[[ Exercise input, beginning ]]

(** * SIP calculator: the calculation engine of [src/SIPCalculator.jsx]

    The five functions of the [sipUtils] object are embedded as Rocq
    functions.  JavaScript numbers are idealised as exact rationals ([Q]):
    every arithmetic operation of the source is the corresponding exact
    operation, so rounding error, overflow and the non-finite values
    ([Infinity], [NaN]) of IEEE doubles are outside the model.  Equality of
    monetary amounts is therefore [Qeq] ([==]).  Integer-valued quantities
    of the source (the year counters, the horizon [years], the results of
    [Math.round] and [Math.floor]) are in [Z]. *)

From Stdlib Require Import ZArith QArith Qround Qpower Qfield Lqa Lia List Bool.
From Stdlib Require Import Sorting.Sorted.
From Stdlib Require String Ascii DecimalString DecimalZ DecimalPos.
Import ListNotations.

Open Scope Q_scope.

(** ** The JavaScript primitives the engine uses *)

Module Js.

(** [Math.round x]: the nearest integer, ties towards plus infinity. *)
Definition Math_round (x : Q) : Z := Qfloor (x + (1 # 2)).

(** [Math.pow b e] at an integer exponent. *)
Definition Math_pow (b : Q) (e : Z) : Q := b ^ e.

(** [Math.floor (n / d)] for integers [n] and a positive integer [d]. *)
Definition Math_floor_div (n d : Z) : Z := Qfloor (inject_Z n / inject_Z d).

(** [a === b] on numbers. *)
Definition strict_eq (a b : Q) : bool := Qeq_bool a b.

Section ForLoop.
Context {St : Type}.

(** [n] iterations of [body], the counter starting at [i]. *)
Fixpoint for_iter (n : nat) (i : Z) (body : Z -> St -> St) (s : St) : St :=
  match n with
  | O => s
  | S n' => for_iter n' (i + 1)%Z body (body i s)
  end.

(** [for (let i = lo; i <= hi; i++) body] on the loop's variables [s]. *)
Definition for_loop (lo hi : Z) (body : Z -> St -> St) (s : St) : St :=
  for_iter (Z.to_nat (hi - lo + 1)) lo body s.
End ForLoop.

End Js.

(** ** The records the engine emits *)

Module YearRecord.
Record t : Type := mk
  { year : Z;
    monthlyInvestment : Z;
    yearlyInvestment : Z;
    totalInvested : Z;
    yearEndValue : Z;
    returns : Z }.
End YearRecord.

Module ChartPoint.
Record t : Type := mk
  { year : Z;
    Normal_SIP : Z;
    Step_Up_SIP : Z }.
End ChartPoint.

(** ** [sipUtils] *)

Module sipUtils.
Import Js.

Definition calculateNormalSIP (monthlyInvestment annualReturn : Q) (years : Z) : Q :=
  let monthlyRate := annualReturn / 12 / 100 in
  let months := (years * 12)%Z in
  if strict_eq monthlyRate 0 then
    monthlyInvestment * inject_Z months
  else
    let futureValue :=
      monthlyInvestment *
      (Math_pow (1 + monthlyRate) months - 1) /
      monthlyRate *
      (1 + monthlyRate) in
    futureValue.

(** The variables of the loops of [calculateStepUpSIP]. *)
Record StepUpVars : Type := mkStepUp
  { su_totalValue : Q;
    su_currentMonthlyInvestment : Q }.

Definition stepUpMonth (monthlyRate : Q) (_month : Z) (s : StepUpVars) : StepUpVars :=
  {| su_totalValue :=
       (su_totalValue s + su_currentMonthlyInvestment s) * (1 + monthlyRate);
     su_currentMonthlyInvestment := su_currentMonthlyInvestment s |}.

Definition stepUpYear (monthlyRate stepUpPercent : Q) (_year : Z) (s : StepUpVars)
  : StepUpVars :=
  let s1 := for_loop 1 12 (stepUpMonth monthlyRate) s in
  {| su_totalValue := su_totalValue s1;
     su_currentMonthlyInvestment :=
       su_currentMonthlyInvestment s1 * (1 + stepUpPercent / 100) |}.

Definition calculateStepUpSIP (monthlyInvestment annualReturn : Q) (years : Z)
    (stepUpPercent : Q) : Q :=
  let monthlyRate := annualReturn / 12 / 100 in
  let s0 := {| su_totalValue := 0;
               su_currentMonthlyInvestment := monthlyInvestment |} in
  su_totalValue (for_loop 1 years (stepUpYear monthlyRate stepUpPercent) s0).

Definition calculateInflationAdjusted (futureValue inflationRate : Q) (years : Z) : Q :=
  futureValue / Math_pow (1 + inflationRate / 100) years.

(** The variables of the loops of [generateYearlyBreakdown]; [bd_yearlyInvestment]
    is the [let] of the outer loop's body, reset at the start of each year. *)
Record BreakdownVars : Type := mkBreakdown
  { bd_breakdown : list YearRecord.t;
    bd_totalValue : Q;
    bd_currentMonthlyInvestment : Q;
    bd_totalInvested : Q;
    bd_yearlyInvestment : Q }.

Definition breakdownMonth (monthlyRate : Q) (_month : Z) (s : BreakdownVars)
  : BreakdownVars :=
  {| bd_breakdown := bd_breakdown s;
     bd_totalValue :=
       (bd_totalValue s + bd_currentMonthlyInvestment s) * (1 + monthlyRate);
     bd_currentMonthlyInvestment := bd_currentMonthlyInvestment s;
     bd_totalInvested := bd_totalInvested s + bd_currentMonthlyInvestment s;
     bd_yearlyInvestment := bd_yearlyInvestment s + bd_currentMonthlyInvestment s |}.

Definition breakdownYear (monthlyRate stepUpPercent : Q) (year : Z) (s : BreakdownVars)
  : BreakdownVars :=
  let s0 := {| bd_breakdown := bd_breakdown s;
               bd_totalValue := bd_totalValue s;
               bd_currentMonthlyInvestment := bd_currentMonthlyInvestment s;
               bd_totalInvested := bd_totalInvested s;
               bd_yearlyInvestment := 0 |} in
  let s1 := for_loop 1 12 (breakdownMonth monthlyRate) s0 in
  let pushed :=
    bd_breakdown s1 ++
    [ {| YearRecord.year := year;
         YearRecord.monthlyInvestment := Math_round (bd_currentMonthlyInvestment s1);
         YearRecord.yearlyInvestment := Math_round (bd_yearlyInvestment s1);
         YearRecord.totalInvested := Math_round (bd_totalInvested s1);
         YearRecord.yearEndValue := Math_round (bd_totalValue s1);
         YearRecord.returns := Math_round (bd_totalValue s1 - bd_totalInvested s1) |} ] in
  {| bd_breakdown := pushed;
     bd_totalValue := bd_totalValue s1;
     bd_currentMonthlyInvestment :=
       bd_currentMonthlyInvestment s1 * (1 + stepUpPercent / 100);
     bd_totalInvested := bd_totalInvested s1;
     bd_yearlyInvestment := bd_yearlyInvestment s1 |}.

Definition breakdownInit (monthlyInvestment : Q) : BreakdownVars :=
  {| bd_breakdown := [];
     bd_totalValue := 0;
     bd_currentMonthlyInvestment := monthlyInvestment;
     bd_totalInvested := 0;
     bd_yearlyInvestment := 0 |}.

Definition generateYearlyBreakdown (monthlyInvestment annualReturn : Q) (years : Z)
    (stepUpPercent : Q) : list YearRecord.t :=
  let monthlyRate := annualReturn / 12 / 100 in
  bd_breakdown
    (for_loop 1 years (breakdownYear monthlyRate stepUpPercent)
       (breakdownInit monthlyInvestment)).

(** The variables of the loops of [generateChartData]. *)
Record ChartVars : Type := mkChart
  { ch_data : list ChartPoint.t;
    ch_normalValue : Q;
    ch_stepUpValue : Q;
    ch_stepUpMonthly : Q }.

Definition chartMonth (monthlyInvestment monthlyRate : Q) (_month : Z) (s : ChartVars)
  : ChartVars :=
  {| ch_data := ch_data s;
     ch_normalValue := (ch_normalValue s + monthlyInvestment) * (1 + monthlyRate);
     ch_stepUpValue := (ch_stepUpValue s + ch_stepUpMonthly s) * (1 + monthlyRate);
     ch_stepUpMonthly := ch_stepUpMonthly s |}.

(** The test of line 86: [year % Math.max(1, Math.floor(years / 10)) === 0 ||
    year === years].  [%] is the truncating remainder. *)
Definition chartSampled (years year : Z) : bool :=
  (Z.rem year (Z.max 1 (Math_floor_div years 10)) =? 0)%Z || (year =? years)%Z.

Definition chartYear (monthlyInvestment monthlyRate stepUpPercent : Q) (years : Z)
    (year : Z) (s : ChartVars) : ChartVars :=
  let s1 := for_loop 1 12 (chartMonth monthlyInvestment monthlyRate) s in
  let data :=
    if chartSampled years year then
      ch_data s1 ++
      [ {| ChartPoint.year := year;
           ChartPoint.Normal_SIP := Math_round (ch_normalValue s1);
           ChartPoint.Step_Up_SIP := Math_round (ch_stepUpValue s1) |} ]
    else ch_data s1 in
  {| ch_data := data;
     ch_normalValue := ch_normalValue s1;
     ch_stepUpValue := ch_stepUpValue s1;
     ch_stepUpMonthly := ch_stepUpMonthly s1 * (1 + stepUpPercent / 100) |}.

[[ Exercise input, end ]]

Task directions » As the answer, set down only the lines from the data above between the one holding "bd_breakdown s1 ++" and the one holding "bd_yearlyInvestment := bd_yearlyInvestment s1", inclusive, exactly as they read.

Answer for this exercise »
    bd_breakdown s1 ++
    [ {| YearRecord.year := year;
         YearRecord.monthlyInvestment := Math_round (bd_currentMonthlyInvestment s1);
         YearRecord.yearlyInvestment := Math_round (bd_yearlyInvestment s1);
         YearRecord.totalInvested := Math_round (bd_totalInvested s1);
         YearRecord.yearEndValue := Math_round (bd_totalValue s1);
         YearRecord.returns := Math_round (bd_totalValue s1 - bd_totalInvested s1) |} ] in
  {| bd_breakdown := pushed;
     bd_totalValue := bd_totalValue s1;
     bd_currentMonthlyInvestment :=
       bd_currentMonthlyInvestment s1 * (1 + stepUpPercent / 100);
     bd_totalInvested := bd_totalInvested s1;
     bd_yearlyInvestment := bd_yearlyInvestment s1 |}.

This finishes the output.